§ Task to complete:
Retype the entries. Match them exactly.

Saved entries
== Segment start ==
Lemma kwp_void {A} (m : M (kernel S) A) (P : A → kernel ktable → Prop) (Q : kernel ktable → Prop) K :
  kwp m P K → (∀ a K', P a K' → Q K') → kwp (m;; mret tt) (λ _, Q) K.
Proof.
  intros Hm HQ. apply kwp_bind. eapply kwp_mono; [exact Hm|]. intros a K' HP. apply kwp_ret. eauto.
Qed.

Lemma kwp_tick_suspended K :
  var K uxSchedulerSuspended ≠ 0 →
  kwp xTaskIncrementTick (λ b K', b = false ∧
    K' = set_var xPendedTicks (u32 (var K xPendedTicks + 1)) K) K.
Proof.
  intros Hs. unfold xTaskIncrementTick. apply kwp_bind, kwp_rd. rewrite (proj2 (Z.eqb_neq _ 0)) by done.
  apply kwp_bind, kwp_rd, kwp_bind, kwp_wr. by apply kwp_ret.
Qed.

Lemma kwp_switch_suspended K :
  var K uxSchedulerSuspended ≠ 0 → kwp vTaskSwitchContext (λ _ K', K' = set_var xYieldPending 1 K) K.
Proof.
  intros Hs. unfold vTaskSwitchContext. apply kwp_bind, kwp_rd.
  rewrite (proj2 (Z.eqb_neq _ 0)) by done. by apply kwp_wr.
Qed.

Lemma kwp_priority_same t c K :
  kinv K → tcbs K !! t = Some c → 0 ≤ uxBasePriority c < 5 →
  kwp (vTaskPrioritySet t (uxBasePriority c)) (λ _ K', K' = K) K.
Proof.
  intros [C _ _] Hc Hb. destruct (co_task _ _ C t c Hc) as (Htn & _).
  unfold vTaskPrioritySet. apply kwp_bind, kwp_assert; [unfold configMAX_PRIORITIES; lia|].
  apply kwp_bind, kwp_handle; [done|]. apply kwp_bind, kwp_assert; [by apply negb_true_iff, Z.eqb_neq|].
  apply kwp_bind, kwp_fmap. eapply kwp_rd_tcb; [exact Hc|]. rewrite Z.eqb_refl. by apply kwp_ret.
Qed.

Lemma kwp_resume_self K :
  kinv K → kwp (vTaskResume (var K pxCurrentTCB)) (λ _ K', K' = K) K.
Proof.
  intros [C _ _]. destruct (co_current _ _ C) as [c Hc]. destruct (co_task _ _ C _ c Hc) as (Htn & _).
  unfold vTaskResume. apply kwp_bind, kwp_assert; [by apply negb_true_iff, Z.eqb_neq|].
  apply kwp_bind, kwp_rd. rewrite Z.eqb_refl. by apply kwp_ret.
Qed.

(** The services in four groups: the clock and the switch, events and priorities,
    the life of tasks, notifications. *)
Definition keeps (c : kcall) : Prop := ∀ K, kinv K → klegal c K → kwp (kcode c) (λ _, kinv) K.

Definition is_clock (c : kcall) : bool :=
  match c with
  | KTick | KSwitch | KSuspendAll | KResumeAll
  | KDelay _ | KDelayUntil _ _ | KCatchUp _ | KIdle => true
  | _ => false
  end.

Definition is_event_call (c : kcall) : bool :=
  match c with
  | KPlace _ _ | KGive _ | KPrioritySet _ _ | KInherit _
  | KDisinherit | KDisinheritAfterTimeout _ _ => true
  | _ => false
  end.

Definition is_life (c : kcall) : bool :=
  match c with
  | KCreate _ _ _ | KDelete _ | KSuspend _ | KResume _
  | KResumeFromISR _ => true
  | _ => false
  end.

Definition is_notify (c : kcall) : bool :=
  match c with
  | KNotify _ _ _ _ | KNotifyTake _ _ | KNotifyWait _ _ _ | KNotifyFromISR _ _ _ _
  | KGiveFromISR _ _ => true
  | _ => false
  end.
== Segment end ==
§ Worked solution:
Lemma kwp_void {A} (m : M (kernel S) A) (P : A → kernel ktable → Prop) (Q : kernel ktable → Prop) K :
  kwp m P K → (∀ a K', P a K' → Q K') → kwp (m;; mret tt) (λ _, Q) K.
Proof.
  intros Hm HQ. apply kwp_bind. eapply kwp_mono; [exact Hm|]. intros a K' HP. apply kwp_ret. eauto.
Qed.

Lemma kwp_tick_suspended K :
  var K uxSchedulerSuspended ≠ 0 →
  kwp xTaskIncrementTick (λ b K', b = false ∧
    K' = set_var xPendedTicks (u32 (var K xPendedTicks + 1)) K) K.
Proof.
  intros Hs. unfold xTaskIncrementTick. apply kwp_bind, kwp_rd. rewrite (proj2 (Z.eqb_neq _ 0)) by done.
  apply kwp_bind, kwp_rd, kwp_bind, kwp_wr. by apply kwp_ret.
Qed.

Lemma kwp_switch_suspended K :
  var K uxSchedulerSuspended ≠ 0 → kwp vTaskSwitchContext (λ _ K', K' = set_var xYieldPending 1 K) K.
Proof.
  intros Hs. unfold vTaskSwitchContext. apply kwp_bind, kwp_rd.
  rewrite (proj2 (Z.eqb_neq _ 0)) by done. by apply kwp_wr.
Qed.

Lemma kwp_priority_same t c K :
  kinv K → tcbs K !! t = Some c → 0 ≤ uxBasePriority c < 5 →
  kwp (vTaskPrioritySet t (uxBasePriority c)) (λ _ K', K' = K) K.
Proof.
  intros [C _ _] Hc Hb. destruct (co_task _ _ C t c Hc) as (Htn & _).
  unfold vTaskPrioritySet. apply kwp_bind, kwp_assert; [unfold configMAX_PRIORITIES; lia|].
  apply kwp_bind, kwp_handle; [done|]. apply kwp_bind, kwp_assert; [by apply negb_true_iff, Z.eqb_neq|].
  apply kwp_bind, kwp_fmap. eapply kwp_rd_tcb; [exact Hc|]. rewrite Z.eqb_refl. by apply kwp_ret.
Qed.

Lemma kwp_resume_self K :
  kinv K → kwp (vTaskResume (var K pxCurrentTCB)) (λ _ K', K' = K) K.
Proof.
  intros [C _ _]. destruct (co_current _ _ C) as [c Hc]. destruct (co_task _ _ C _ c Hc) as (Htn & _).
  unfold vTaskResume. apply kwp_bind, kwp_assert; [by apply negb_true_iff, Z.eqb_neq|].
  apply kwp_bind, kwp_rd. rewrite Z.eqb_refl. by apply kwp_ret.
Qed.

(** The services in four groups: the clock and the switch, events and priorities,
    the life of tasks, notifications. *)
Definition keeps (c : kcall) : Prop := ∀ K, kinv K → klegal c K → kwp (kcode c) (λ _, kinv) K.

Definition is_clock (c : kcall) : bool :=
  match c with
  | KTick | KSwitch | KSuspendAll | KResumeAll
  | KDelay _ | KDelayUntil _ _ | KCatchUp _ | KIdle => true
  | _ => false
  end.

Definition is_event_call (c : kcall) : bool :=
  match c with
  | KPlace _ _ | KGive _ | KPrioritySet _ _ | KInherit _
  | KDisinherit | KDisinheritAfterTimeout _ _ => true
  | _ => false
  end.

Definition is_life (c : kcall) : bool :=
  match c with
  | KCreate _ _ _ | KDelete _ | KSuspend _ | KResume _
  | KResumeFromISR _ => true
  | _ => false
  end.

Definition is_notify (c : kcall) : bool :=
  match c with
  | KNotify _ _ _ _ | KNotifyTake _ _ | KNotifyWait _ _ _ | KNotifyFromISR _ _ _ _
  | KGiveFromISR _ _ => true
  | _ => false
  end.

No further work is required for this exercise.